_EXERCISE OBJECTIVE_
Check each line of the records below and collect those holding "previous".

_EXERCISE DATA_
Record LevelOutcomeV2 : Type := mkOutcome {
  lo_LevelID : Z;
  lo_LevelCode : string;
  lo_Priority : Z;
  lo_RecoveryEnabled : bool;
  lo_Result : string;
  lo_SuppressedReason : string;
  lo_UnavailableReason : string;
  lo_StateDisposition : string;
  lo_HistoryCompleteness : string;
  lo_DecisionWindow : option DecisionWindowV1;
  lo_DetectEvidence : option DetectEvidenceV1;
  lo_TriggerFingerprint : string;
}.

Record EvaluationCountsV2 : Type := mkCounts {
  ec_Levels : Z;
  ec_Evaluated : Z;
  ec_Abnormal : Z;
  ec_Normal : Z;
  ec_Recovery : Z;
  ec_Suppressed : Z;
  ec_Unavailable : Z;
  ec_Events : Z;
}.

Definition RecoveryBesideLevelUnavailable : string := "level_unavailable".
Definition RecoveryBesideLevelRecovering : string := "level_recovering".
Definition RecoveryBesideLevelWithoutRecovery : string := "level_without_recovery".
Definition RecoveryHeldNoOpenAlert : string := "no_open_alert".
Definition RecoveryHeldFingerprintUnknown : string := "fingerprint_unknown".
Definition OpenAlertGatePassed : string := "passed".
Definition OpenAlertGatePassedOneTimeClose : string := "passed_one_time_close".
Definition OpenAlertGateHeldNoOpenAlert : string := "held_no_open_alert".
Definition OpenAlertGateHeldFingerprintUnknown : string := "held_fingerprint_unknown".
Definition OpenAlertGateNotConfigured : string := "not_configured".
Definition OpenAlertGateProtocolNotGated : string := "protocol_not_gated".

Record RecoveryGateV2 : Type := mkGate {
  Held : bool;
  Cause : string;
  Beside : string;
  BesideLevelID : Z;
  OpenAlertGate : string;
}.

Definition zero_gate : RecoveryGateV2 := mkGate false "" "" 0 "".

(** ** Checked arithmetic *)

Definition multiplyUint32ToInt64 (l r : Z) : option Z :=
  let value := u64 (l * r) in
  if maxInt64 <? value then None else Some value.

Definition windowStartV2 (endTime windowSize stepSeconds : Z) : option Z :=
  match multiplyUint32ToInt64 windowSize stepSeconds with
  | None => None
  | Some span =>
      if span =? 0 then None
      else
        let span := span - 1 in
        if endTime <? span then None else Some (endTime - span)
  end.

Definition requiredHistoryPointsV2 (trigger : TriggerPlan) (recovery : RecoveryPlan) : option Z :=
  if (WindowSize trigger =? 0) || (RequiredAnomalies trigger =? 0) || (StepSeconds trigger =? 0) then None
  else if negb (Enabled recovery) then
    if negb (ConsecutiveWindows recovery =? 0) then None else Some (WindowSize trigger)
  else if (ConsecutiveWindows recovery =? 0)
          || (maxUint32 - WindowSize trigger <? u32 (ConsecutiveWindows recovery - 1)) then None
  else Some (u32 (u32 (WindowSize trigger + ConsecutiveWindows recovery) - 1)).

(** ** Text checks *)

(** [hex.DecodeString] accepts either case; [ToLower] then refuses upper case. *)
Definition hex_byte (c : Z) : bool := lower_hex_byte c || ((65 <=? c) && (c <=? 70)).
Definition to_lower_byte (c : Z) : Z := if (65 <=? c) && (c <=? 90) then c + 32 else c.

Definition validDigestV2 (value : string) : bool :=
  (String.length value =? 64)%nat && forallb hex_byte (bytes_of_string value)
  && bool_decide (to_lower_byte <$> bytes_of_string value = bytes_of_string value).

(** The bytes of the value at an index, [0] past its end: every index the code
    reads is in range. *)
Definition byte_at (value : list Z) (index : nat) : Z := nth index value 0.

Definition validCanonicalDecimalV2 (value : string) : bool :=
  let bytes := bytes_of_string value in
  let n := length bytes in
  if (n =? 0)%nat then false
  else
    let start := if byte_at bytes 0 =? 45 then 1%nat else 0%nat in
    if (start =? n)%nat then false
    else
      let dot := Z.of_nat n - 7 in
      if (dot <=? Z.of_nat start) || negb (byte_at bytes (Z.to_nat dot) =? 46)
         || ((1 <? dot - Z.of_nat start) && (byte_at bytes start =? 48))
      then false
      else if negb (forallb (λ index, (Z.of_nat index =? dot)
                                      || ((48 <=? byte_at bytes index) && (byte_at bytes index <=? 57)))
                      (seq start (n - start)))
      then false
      else if (byte_at bytes 0 =? 45)
              && forallb (λ index, (byte_at bytes index =? 48) || (byte_at bytes index =? 46)) (seq start (n - start))
      then false
      else true.

Definition hex_digit (n : Z) : ascii := ascii_of_nat (Z.to_nat (if n <? 10 then n + 48 else n + 87)).
(** [hex.EncodeToString]. *)
Fixpoint hex_encode (bytes : list Z) : string :=
  match bytes with
  | [] => ""
  | b :: bytes => String (hex_digit (Z.shiftr b 4)) (String (hex_digit (Z.land b 15)) (hex_encode bytes))
  end.

(** ** The request *)

Section trigger.
Context {V : Type} `{!HistoryView V}.

Record EvaluationRequestV2 : Type := mkRequest {
  TenantID : string;
  BusinessID : string;
  Plan : option CompiledPlan;
  Record_ : DetectionRecord;
  ref_RecordID : string;
  ref_SourceTime : Z;
  ref_Dimensions : option (gmap string string);
  Observed_Values : option (gmap string string);
  Histories : list (Z * option V);
  EffectiveTimeFacts : list (Z * EffectiveTimeFact);
  EvaluationTime : Z;
  ExecutionID : string;
  LateAccepted : bool;
  Limits : EvaluationLimitsV2;
  OpenAlerts : option OpenAlertSet;
  HoldRecovery : option (Z → string * bool);
}.

Definition validateEffectiveTimeFactV2 (evaluationTime : Z) (requirementDigest : string) (fact : EffectiveTimeFact)
    : result string unit :=
  fail_if (negb (ef_requirementDigest fact =? requirementDigest)%string || negb (validDigestV2 (ef_factDigest fact))
           || negb (validDigestV2 (ef_factRevision fact)) || (evaluationTime <? ef_validFrom fact)
           || (ef_validUntil fact <=? evaluationTime) || (ef_validUntil fact <=? ef_validFrom fact))
    "fact requirement, digest, revision, or validity interval is invalid".

Definition wrap {A} (operation : string) (levelID : Z) (r : result string A) : result InternalErrorV2 A :=
  match r with Ok a => Ok a | Err e => Err (invariantV2 operation levelID e) end.

Definition EvaluateStateEligibilityV2 (evaluationTime : Z) (level : CompiledLevel) (fact : DetectionFact)
    (effective : EffectiveTimeFact) : result InternalErrorV2 string :=
  let id := def_LevelID (Definition_ level) in
  _ ← fail_if (negb (bool_decide (df_Definition fact = Definition_ level))
               || negb (DetectFingerprint fact =? Fingerprints_Detect level)%string)
        (invariantV2 "validate Detect fact" id "definition or fingerprint mismatch");
  _ ← wrap "validate EffectiveTime fact" id
        (validateEffectiveTimeFactV2 evaluationTime (EffectiveTimeRequirementDigest level) effective);
  effectiveDisposition ←
    (if bool_decide (ef_status effective ∈ [EffectiveTimeActive; EffectiveTimeInactive]) then Ok StateAdvance
     else if (ef_status effective =? EffectiveTimeUnknown)%string then Ok StateFreeze
     else Err (invariantV2 "validate EffectiveTime fact" id "unknown status"));
  if bool_decide (df_Result fact ∈ [DetectionUnavailable; DetectionError]) then
    if negb (LevelUnavailableReasonV2 (df_ReasonCode fact)) then
      Err (invariantV2 "validate unavailable Detect fact" id "invalid fact result or reason")
    else Ok StateFreeze
  else if bool_decide (df_Result fact ∈ [DetectionAnomalous; DetectionNormal]) then Ok effectiveDisposition
  else Err (invariantV2 "validate Detect fact" id "invalid fact result").

(** ** Admission *)

(** One Level of [validateRequestV2]: its place, its inputs and its cost. *)
Definition admit_level (request : EvaluationRequestV2) (previous : option Z) (level : CompiledLevel)
    (fact : DetectionFact) (history : Z * option V) (effective : Z * EffectiveTimeFact) (computeCost : Z)
    : result InternalErrorV2 Z :=
  let id := def_LevelID (Definition_ level) in
  let limits := Limits request in
  _ ← fail_if ((id =? 0) || match previous with Some p => id <=? p | None => false end
               || negb (def_LevelID (df_Definition fact) =? id) || negb (history.1 =? id)
               || negb (effective.1 =? id) || match history.2 with Some _ => false | None => true end)
        (invariantV2 "align Level inputs" id "Level inputs must be sorted, unique, and aligned");
  let required := requiredHistoryPointsV2 (Trigger level) (Recovery level) in
  let required_points := default 0 required in
  _ ← fail_if (match required with Some _ => false | None => true end
               || (MaxTriggerWindowSize limits <? WindowSize (Trigger level))
               || (MaxRecoveryConsecutiveWindows limits <? ConsecutiveWindows (Recovery level))
               || (MaxRequiredHistoryPoints limits <? required_points)
               || negb (required_points =? RequiredDetectHistoryPoints level))
        (invariantV2 "admit Level plan" id "compiled window exceeds admitted shape");
  let levelCost := u64 (1 + (if Enabled (Recovery level) then ConsecutiveWindows (Recovery level) else 0)) in
  _ ← fail_if (maxUint64 - computeCost <? levelCost) (invariantV2 "admit compute" id "compute cost overflow");
  Ok (u64 (computeCost + levelCost)).

Fixpoint admit_levels (request : EvaluationRequestV2) (previous : option Z) (levels : list CompiledLevel)
    (facts : list DetectionFact) (histories : list (Z * option V)) (effectives : list (Z * EffectiveTimeFact))
    (computeCost : Z) : result InternalErrorV2 Z :=
  match levels, facts, histories, effectives with
  | level :: levels, fact :: facts, history :: histories, effective :: effectives =>
      computeCost ← admit_level request previous level fact history effective computeCost;
      admit_levels request (Some (def_LevelID (Definition_ level))) levels facts histories effectives computeCost
  | _, _, _, _ => Ok computeCost
  end.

_TASK OUTPUT_
Definition admit_level (request : EvaluationRequestV2) (previous : option Z) (level : CompiledLevel)
  _ ← fail_if ((id =? 0) || match previous with Some p => id <=? p | None => false end
Fixpoint admit_levels (request : EvaluationRequestV2) (previous : option Z) (levels : list CompiledLevel)
      computeCost ← admit_level request previous level fact history effective computeCost;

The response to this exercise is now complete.